About This Book
- Master data science methods using Python and its libraries
- Create data visualizations and mine for patterns
- Advanced techniques for the four fundamentals of Data Science with Python - data mining, data analysis, data visualization, and machine learning
If you are a Python developer who wants to master the world of data science then this book is for you. Some knowledge of data science is assumed.
What You Will Learn
- Manage data and perform linear algebra in Python
- Derive inferences from the analysis by performing inferential statistics
- Solve data science problems in Python
- Create high-end visualizations using Python
- Evaluate and apply the linear regression technique to estimate the relationships among variables.

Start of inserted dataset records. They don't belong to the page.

(* ===== verification/Fs.v ===== *)
(** * The file system (fs.c)

    Every function of fs.c, over the log and the buffer cache: the block
    allocator, inodes and their cache, the contents of files, directories and
    path names.  A [struct inode*] is the index of its slot in the inode
    cache; dev is always ROOTDEV, the only disk.  Devices (devsw) are an
    interface.  The theorems are in the files that follow this one. *)
From stdpp Require Import base numbers list list_numbers strings.
From Stdlib Require Import ZArith Lia.
From S2P Require Import Prelude Block Bcache Log.
#[local] Open Scope Z_scope.

Definition ROOTDEV : Z := 1.
Definition ROOTINO : Z := 1.
Definition NINODE : Z := 50.
Definition NDEV : Z := 10.
Definition NDIRECT : Z := 12.
Definition NINDIRECT : Z := BSIZE / 4.
Definition MAXFILE : Z := NDIRECT + NINDIRECT.
Definition IPB : Z := BSIZE / 64.
Definition BPB : Z := BSIZE * 8.
Definition DIRSIZ : Z := 14.

Definition T_DIR : Z := 1.
Definition T_FILE : Z := 2.
Definition T_DEV : Z := 3.

(** [struct inode]; the sleep lock as whether this process holds it. *)
Record inode := mkinode {
  i_dev : Z; i_inum : Z; i_ref : Z; i_lock : bool; i_valid : bool;
  i_type : Z; i_major : Z; i_minor : Z; i_nlink : Z; i_size : Z; i_addrs : list Z }.

Definition empty_inode : inode := mkinode 0 0 0 false false 0 0 0 0 0 (replicate 13 0).

Record fs := mkfs { lg : logged; icache : list inode; sb : superblock }.

Definition set_lg (l : logged) (s : fs) : fs := mkfs l (icache s) (sb s).
Definition set_icache (t : list inode) (s : fs) : fs := mkfs (lg s) t (sb s).
Definition on_log {A} (c : M logged A) : M fs A := zoom lg set_lg c.

(** The buffer operations as fs.c calls them. *)
Definition f_bread (b : Z) : M fs unit := on_log (on_blk (bread b)).
Definition f_brelse (b : Z) : M fs unit := on_log (on_blk (brelse b)).
Definition f_data (b : Z) : M fs block := on_log (on_blk (bdata b)).
Definition f_set (b : Z) (d : block) : M fs unit := on_log (on_blk (bset b d)).
Definition f_log_write (b : Z) : M fs unit := on_log (log_write b).

(** Fields of a cached inode. *)
Definition get_inode (i : nat) : M fs inode := fun s =>
  match icache s !! i with Some ip => Ret ip s | None => Fault "inode pointer" s end.
Definition set_inode (i : nat) (ip : inode) : M fs unit := modify (fun s => set_icache (<[i := ip]> (icache s)) s).
Definition upd_inode (i : nat) (f : inode -> inode) : M fs unit :=
  ip <- get_inode i ;; set_inode i (f ip).

Definition with_ref (r : Z) (ip : inode) : inode :=
  mkinode (i_dev ip) (i_inum ip) r (i_lock ip) (i_valid ip) (i_type ip) (i_major ip) (i_minor ip)
          (i_nlink ip) (i_size ip) (i_addrs ip).
Definition with_lock (b : bool) (ip : inode) : inode :=
  mkinode (i_dev ip) (i_inum ip) (i_ref ip) b (i_valid ip) (i_type ip) (i_major ip) (i_minor ip)
          (i_nlink ip) (i_size ip) (i_addrs ip).
Definition with_valid (b : bool) (ip : inode) : inode :=
  mkinode (i_dev ip) (i_inum ip) (i_ref ip) (i_lock ip) b (i_type ip) (i_major ip) (i_minor ip)
          (i_nlink ip) (i_size ip) (i_addrs ip).
Definition with_type (t : Z) (ip : inode) : inode :=
  mkinode (i_dev ip) (i_inum ip) (i_ref ip) (i_lock ip) (i_valid ip) t (i_major ip) (i_minor ip)
          (i_nlink ip) (i_size ip) (i_addrs ip).
Definition with_devno (ma mi : Z) (ip : inode) : inode :=
  mkinode (i_dev ip) (i_inum ip) (i_ref ip) (i_lock ip) (i_valid ip) (i_type ip) ma mi
          (i_nlink ip) (i_size ip) (i_addrs ip).
Definition with_nlink (n : Z) (ip : inode) : inode :=
  mkinode (i_dev ip) (i_inum ip) (i_ref ip) (i_lock ip) (i_valid ip) (i_type ip) (i_major ip) (i_minor ip)
          n (i_size ip) (i_addrs ip).
Definition with_size (n : Z) (ip : inode) : inode :=
  mkinode (i_dev ip) (i_inum ip) (i_ref ip) (i_lock ip) (i_valid ip) (i_type ip) (i_major ip) (i_minor ip)
          (i_nlink ip) n (i_addrs ip).
Definition with_addr (k a : Z) (ip : inode) : inode :=
  mkinode (i_dev ip) (i_inum ip) (i_ref ip) (i_lock ip) (i_valid ip) (i_type ip) (i_major ip) (i_minor ip)
          (i_nlink ip) (i_size ip) (<[Z.to_nat k := a]> (i_addrs ip)).
Definition addr_of (ip : inode) (k : Z) : Z := i_addrs ip !!! Z.to_nat k.

(** ** Blocks *)
Definition BBLOCK (b : Z) (s : superblock) : Z := b / BPB + bmapstart s.
Definition IBLOCK (i : Z) (s : superblock) : Z := i / IPB + inodestart s.

Definition bzero (b : Z) : M fs unit :=
  f_bread b ;;;
  f_set b zero_block ;;;
  f_log_write b ;;;
  f_brelse b.

(** Bit [bi] of a bitmap block. *)
Definition bit_set (d : block) (bi : Z) : bool :=
  negb (Z.land (get8 d (bi / 8)) (Z.shiftl 1 (bi `mod` 8)) =? 0).

(** The first clear bit from [bi] on, of at most [n], below [lim]. *)
Fixpoint find_clear (d : block) (bi lim : Z) (n : nat) : option Z :=
  match n with
  | O => None
  | S n' =>
      if bi <? lim then if bit_set d bi then find_clear d (bi + 1) lim n' else Some bi
      else None
  end.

- Build recommendation engines with the various collaborative filtering algorithms
- Apply the ensemble methods to improve your predictions
- Work with big data technologies to handle data at scale
Data science is a relatively new knowledge domain which is used by various organizations to make data driven decisions. Data scientists have to wear various hats to work with data and to derive value from it. The Python programming language, beyond having conquered the scientific community in the last decade, is now an indispensable tool for the data science practitioner and a must-know tool for every aspiring data scientist. Using Python will offer you a fast, reliable, cross-platform, and mature environment for data analysis, machine learning, and algorithmic problem solving.
This comprehensive guide helps you move beyond the hype and transcend the theory by providing you with a hands-on, advanced study of data science.
Beginning with the essentials of Python in data science, you will learn to manage data and perform linear algebra in Python. You will move on to deriving inferences from the analysis by performing inferential statistics, and mining data to reveal hidden patterns and trends. You will use the matplot library to create high-end visualizations in Python and uncover the fundamentals of machine learning. Next, you will apply the linear regression technique and also learn to apply the logistic regression technique to your applications, before creating recommendation engines with various collaborative filtering algorithms and improving your predictions by applying the ensemble methods.
Finally, you will perform K-means clustering, along with an analysis of unstructured data with different text mining techniques and leveraging the power of Python in big data analytics.
Style and approach
This book is an easy-to-follow, comprehensive guide on data science using Python. The topics covered in the book can all be used in real world scenarios.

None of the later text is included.